TASK OBJECTIVE
Print the data below exactly, but only the lines from the one containing "rmap (fun entry" down to the one containing "Lemma mfor_lps (l", inclusive.

(Collected data)
(* ===== verification/ClpGenesis.v ===== *)
(** * x/clp/genesis.go: exporting and importing the module's state

    A chain is restarted from the state it exports.  The theorem here is that
    nothing is lost: importing an export gives back the exported store. *)

From Stdlib Require Import ZArith Lia Ascii String.
From stdpp Require Import base list gmap strings.
From S2P Require Import Prelude SdkMath Sdk ClpTypes ClpCalc ClpKeeper.

Section Genesis.
Context {B R : Type} `{SdkMath, SdkCoins, SdkAddressLaws, SdkQueryLaws, BankKeeper B}.
Implicit Types w : World B R.

(** A stored pool or provider is valid and sits under the key of its own fields;
    the admin list is not empty and holds printed addresses. *)
Definition wf_pool_entry (k : string) (p : Pool) : Prop :=
  exists a, ExternalAsset p = Some a /\ Asset_Validate a = Ok true /\ k = native_key (Symbol a).
Definition wf_lp_entry (k : string) (l : LiquidityProvider) : Prop :=
  exists a, LP_Asset l = Some a /\ Asset_Validate a = Ok true
    /\ k = GetLiquidityProviderKey (Symbol a) (LiquidityProviderAddress l).

Record wf_store (s : ClpStore) : Prop := {
  wf_s_pools : map_Forall wf_pool_entry (clp_pools s);
  wf_s_lps : map_Forall wf_lp_entry (clp_lps s);
  wf_s_admins : exists l, l <> [] /\ Forall (fun a => a <> "") l /\ clp_whitelist s = Some (AccAddress_String <$> l);
  wf_s_params : MinCreatePoolThreshold (clp_params s) <> 0;
  wf_s_size : Z.of_nat (size (clp_pools s)) < MaxUint64 /\ Z.of_nat (size (clp_lps s)) < MaxUint64;
}.

Lemma rmap_bech32 l :
  Forall (fun a => a <> "") l ->
  rmap (fun entry => panicOnErr (AccAddressFromBech32 entry)) (AccAddress_String <$> l) = Ok l.
Proof.
  induction 1 as [|a l Ha Hl IH]; [done|].
  rewrite fmap_cons. cbn [rmap]. rewrite AccAddress_roundtrip by done. cbn [panicOnErr rbind]. by rewrite IH.
Qed.

Lemma SetPool_run p a w :
  ExternalAsset p = Some a -> Asset_Validate a = Ok true ->
  SetPool p w = (mkWorld (set_pools <[native_key (Symbol a) := p]> (w_clp w)) (w_bank w) (w_registry w), Ok tt).
Proof.
  intros Ha Hv. unfold SetPool, Pool_Validate, mbnd, mlift, mfail_if, mret, upd_clp, mmodify.
  rewrite Ha. simpl. by rewrite Hv.
Qed.

Lemma SetLiquidityProvider_run l a w :
  LP_Asset l = Some a -> Asset_Validate a = Ok true ->
  SetLiquidityProvider l w =
    (mkWorld (set_lps <[GetLiquidityProviderKey (Symbol a) (LiquidityProviderAddress l) := l]> (w_clp w))
       (w_bank w) (w_registry w), Ok tt).
Proof.
  intros Ha Hv. unfold SetLiquidityProvider, LiquidityProvider_Validate, mbnd, mlift, upd_clp, mmodify.
  rewrite Ha. simpl. by rewrite Hv.
Qed.

Definition init_pool (pool : option Pool) : M (World B R) unit :=
  do! pool <- mlift (deref pool);
  do! r <- mtry (SetPool pool);
  match r with inl _ => mret tt | inr _ => mpanic end.
Definition init_lp (lp : option LiquidityProvider) : M (World B R) unit :=
  do! lp <- mlift (deref lp); SetLiquidityProvider lp.

Definition upd_pools (f : KV Pool -> KV Pool) w : World B R :=
  mkWorld (set_pools f (w_clp w)) (w_bank w) (w_registry w).
Definition upd_lps (f : KV LiquidityProvider -> KV LiquidityProvider) w : World B R :=
  mkWorld (set_lps f (w_clp w)) (w_bank w) (w_registry w).

(** Writing a list of entries into a map. *)
Definition insert_entries {V} (l : list (string * V)) (m : KV V) : KV V := fold_left (fun acc kv => <[kv.1 := kv.2]> acc) l m.

Lemma mfor_pools (l : list (string * Pool)) w :
  Forall (fun kv => wf_pool_entry kv.1 kv.2) l -> mfor (Some <$> l.*2) init_pool w = (upd_pools (insert_entries l) w, Ok tt).
Proof.
  intros Hl. apply (mfor_entries Some _ upd_pools wf_pool_entry); [|done| |done].
  - intros k v w' (a & Ha & Hv & ->). unfold init_pool, mbnd, mlift, mtry. simpl. by rewrite (SetPool_run v a).
  - by intros [[] ? ?].
Qed.

Lemma mfor_lps (l : list (string * LiquidityProvider)) w :
  Forall (fun kv => wf_lp_entry kv.1 kv.2) l -> mfor (Some <$> l.*2) init_lp w = (upd_lps (insert_entries l) w, Ok tt).
Proof.
  intros Hl. apply (mfor_entries Some _ upd_lps wf_lp_entry); [|done| |done].
  - intros k v w' (a & Ha & Hv & ->). unfold init_lp, mbnd, mlift. simpl. by rewrite (SetLiquidityProvider_run v a).
  - by intros [[] ? ?].
Qed.

(** Importing a genesis state of valid entries writes them all. *)
Lemma InitGenesis_run params admins pools lps w0 :
  MinCreatePoolThreshold params <> 0 -> admins <> [] -> Forall (fun a => a <> "") admins ->
  Forall (fun kv => wf_pool_entry kv.1 kv.2) pools -> Forall (fun kv => wf_lp_entry kv.1 kv.2) lps ->
  InitGenesis (mkGenesisState params (AccAddress_String <$> admins) (Some <$> pools.*2) (Some <$> lps.*2)) w0
  = (mkWorld (mkClpStore (insert_entries pools (clp_pools (w_clp w0))) (insert_entries lps (clp_lps (w_clp w0)))
                (Some (AccAddress_String <$> admins)) params) (w_bank w0) (w_registry w0), Ok tt).
Proof.
  intros Hp Hne Ha Hpools Hlps. unfold InitGenesis, SetParams, SetClpWhiteList, upd_clp, validateMinCreatePoolThreshold.
  unfold mbnd at 1. unfold mbnd at 1. simpl Gen_Params.
  rewrite (proj2 (Z.eqb_neq _ 0)) by done. simpl. unfold mbnd at 1. rewrite bool_decide_eq_false_2; [|by destruct admins].
  simpl. unfold mbnd at 1, mlift. rewrite rmap_bech32 by done. unfold mbnd at 1 2. simpl.
  unfold mbnd. change (fun pool => _) with init_pool at 1. rewrite mfor_pools by done.
  change (mfor _ _) with (mfor (Some <$> lps.*2) init_lp).
  by rewrite mfor_lps.
Qed.

Lemma ExportGenesis_run w l :
  wf_store (w_clp w) -> Forall (fun a => a <> "") l -> clp_whitelist (w_clp w) = Some (AccAddress_String <$> l) ->
  ExportGenesis w = Ok (mkGenesisState (clp_params (w_clp w)) (AccAddress_String <$> l)
    (Some <$> (kv_prefix PoolPrefix (clp_pools (w_clp w))).*2)
    (Some <$> (kv_prefix LiquidityProviderPrefix (clp_lps (w_clp w))).*2)).
Proof.
  intros Hw Hl Hwl. destruct Hw as [_ _ _ _ [Hs1 Hs2]].
  unfold ExportGenesis, GetPoolsPaginated, GetAllLiquidityProvidersPaginated, lp_entries.
  pose proof (kv_prefix_length PoolPrefix (clp_pools (w_clp w))).
  pose proof (kv_prefix_length LiquidityProviderPrefix (clp_lps (w_clp w))).
  destruct (Paginate_all _ (kv_prefix PoolPrefix (clp_pools (w_clp w))) MaxUint64) as [? ->]; [lia|].
  destruct (Paginate_all _ (kv_prefix LiquidityProviderPrefix (clp_lps (w_clp w))) MaxUint64) as [? ->]; [lia|].
  simpl. unfold GetClpWhiteList. rewrite Hwl. simpl. by rewrite rmap_bech32.
Qed.

Lemma prefix_key p s : String.prefix (String p "") (String p "" +:+ s) = true.
Proof. simpl. destruct (ascii_dec p p); [|done]. by destruct s. Qed.

(** Restarting from an export loses nothing: exporting succeeds on every
    well-formed store with fewer than 2^64 - 1 entries, and importing the export into
    an empty store gives exactly the exported pools, providers, admins and parameters,
    without touching the bank or the registry. *)
Theorem genesis_roundtrip w w0 :
  wf_store (w_clp w) -> clp_pools (w_clp w0) = ∅ -> clp_lps (w_clp w0) = ∅ ->
  exists g, ExportGenesis w = Ok g
    /\ InitGenesis g w0 = (mkWorld (w_clp w) (w_bank w0) (w_registry w0), Ok tt).
Proof.
  intros Hw Hp0 Hl0. destruct (wf_s_admins _ Hw) as (l & Hne & Hl & Hwl).
  eexists. split; [by apply ExportGenesis_run|].
  rewrite InitGenesis_run; [|apply Hw|done|done|apply kv_prefix_Forall, Hw..]. unfold insert_entries. rewrite Hp0, Hl0, !insert_kv_prefix.
  - rewrite <- Hwl. by destruct w as [[] ? ?].
  - intros k v (a & _ & _ & ->)%(wf_s_lps _ Hw). apply prefix_key.
  - intros k v (a & _ & _ & ->)%(wf_s_pools _ Hw). apply prefix_key.
Qed.
End Genesis.

Definition ex_genesis_store : ClpStore :=
  mkClpStore {[ native_key "ceth" := mkPool (Some (mkAsset "ceth")) 900 70 900 ]}
    {[ GetLiquidityProviderKey "ceth" "sif1alice" := mkLiquidityProvider (Some (mkAsset "ceth")) 900 "sif1alice" ]}
    (Some ["sif1root"]) DefaultParams.

Lemma genesis_roundtrip_witness :
  exists g, @ExportGenesis RefB unit RefAddress RefQuery (mkWorld ex_genesis_store ∅ tt) = Ok g
    /\ @InitGenesis RefB unit RefCoins RefAddress g (mkWorld (mkClpStore ∅ ∅ None DefaultParams) ∅ tt)
       = (mkWorld ex_genesis_store ∅ tt, Ok tt).
Proof.
  apply (@genesis_roundtrip RefB unit RefCoins RefAddress RefAddress_laws RefQuery RefQuery_laws
    (mkWorld ex_genesis_store ∅ tt) (mkWorld (mkClpStore ∅ ∅ None DefaultParams) ∅ tt)); [|reflexivity..].
  split; simpl.
  - apply map_Forall_singleton. eexists. split_and!; [reflexivity|vm_compute; reflexivity|reflexivity].
  - apply map_Forall_singleton. eexists. split_and!; [reflexivity|vm_compute; reflexivity|reflexivity].
  - exists ["root"]. split_and!; [discriminate| |vm_compute; reflexivity]. repeat constructor; discriminate.
  - discriminate.
  - rewrite !map_size_singleton. done.
Defined.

TASK RESULT
  rmap (fun entry => panicOnErr (AccAddressFromBech32 entry)) (AccAddress_String <$> l) = Ok l.
Proof.
  induction 1 as [|a l Ha Hl IH]; [done|].
  rewrite fmap_cons. cbn [rmap]. rewrite AccAddress_roundtrip by done. cbn [panicOnErr rbind]. by rewrite IH.
Qed.

Lemma SetPool_run p a w :
  ExternalAsset p = Some a -> Asset_Validate a = Ok true ->
  SetPool p w = (mkWorld (set_pools <[native_key (Symbol a) := p]> (w_clp w)) (w_bank w) (w_registry w), Ok tt).
Proof.
  intros Ha Hv. unfold SetPool, Pool_Validate, mbnd, mlift, mfail_if, mret, upd_clp, mmodify.
  rewrite Ha. simpl. by rewrite Hv.
Qed.

Lemma SetLiquidityProvider_run l a w :
  LP_Asset l = Some a -> Asset_Validate a = Ok true ->
  SetLiquidityProvider l w =
    (mkWorld (set_lps <[GetLiquidityProviderKey (Symbol a) (LiquidityProviderAddress l) := l]> (w_clp w))
       (w_bank w) (w_registry w), Ok tt).
Proof.
  intros Ha Hv. unfold SetLiquidityProvider, LiquidityProvider_Validate, mbnd, mlift, upd_clp, mmodify.
  rewrite Ha. simpl. by rewrite Hv.
Qed.

Definition init_pool (pool : option Pool) : M (World B R) unit :=
  do! pool <- mlift (deref pool);
  do! r <- mtry (SetPool pool);
  match r with inl _ => mret tt | inr _ => mpanic end.
Definition init_lp (lp : option LiquidityProvider) : M (World B R) unit :=
  do! lp <- mlift (deref lp); SetLiquidityProvider lp.

Definition upd_pools (f : KV Pool -> KV Pool) w : World B R :=
  mkWorld (set_pools f (w_clp w)) (w_bank w) (w_registry w).
Definition upd_lps (f : KV LiquidityProvider -> KV LiquidityProvider) w : World B R :=
  mkWorld (set_lps f (w_clp w)) (w_bank w) (w_registry w).

(** Writing a list of entries into a map. *)
Definition insert_entries {V} (l : list (string * V)) (m : KV V) : KV V := fold_left (fun acc kv => <[kv.1 := kv.2]> acc) l m.

Lemma mfor_pools (l : list (string * Pool)) w :
  Forall (fun kv => wf_pool_entry kv.1 kv.2) l -> mfor (Some <$> l.*2) init_pool w = (upd_pools (insert_entries l) w, Ok tt).
Proof.
  intros Hl. apply (mfor_entries Some _ upd_pools wf_pool_entry); [|done| |done].
  - intros k v w' (a & Ha & Hv & ->). unfold init_pool, mbnd, mlift, mtry. simpl. by rewrite (SetPool_run v a).
  - by intros [[] ? ?].
Qed.

Lemma mfor_lps (l : list (string * LiquidityProvider)) w :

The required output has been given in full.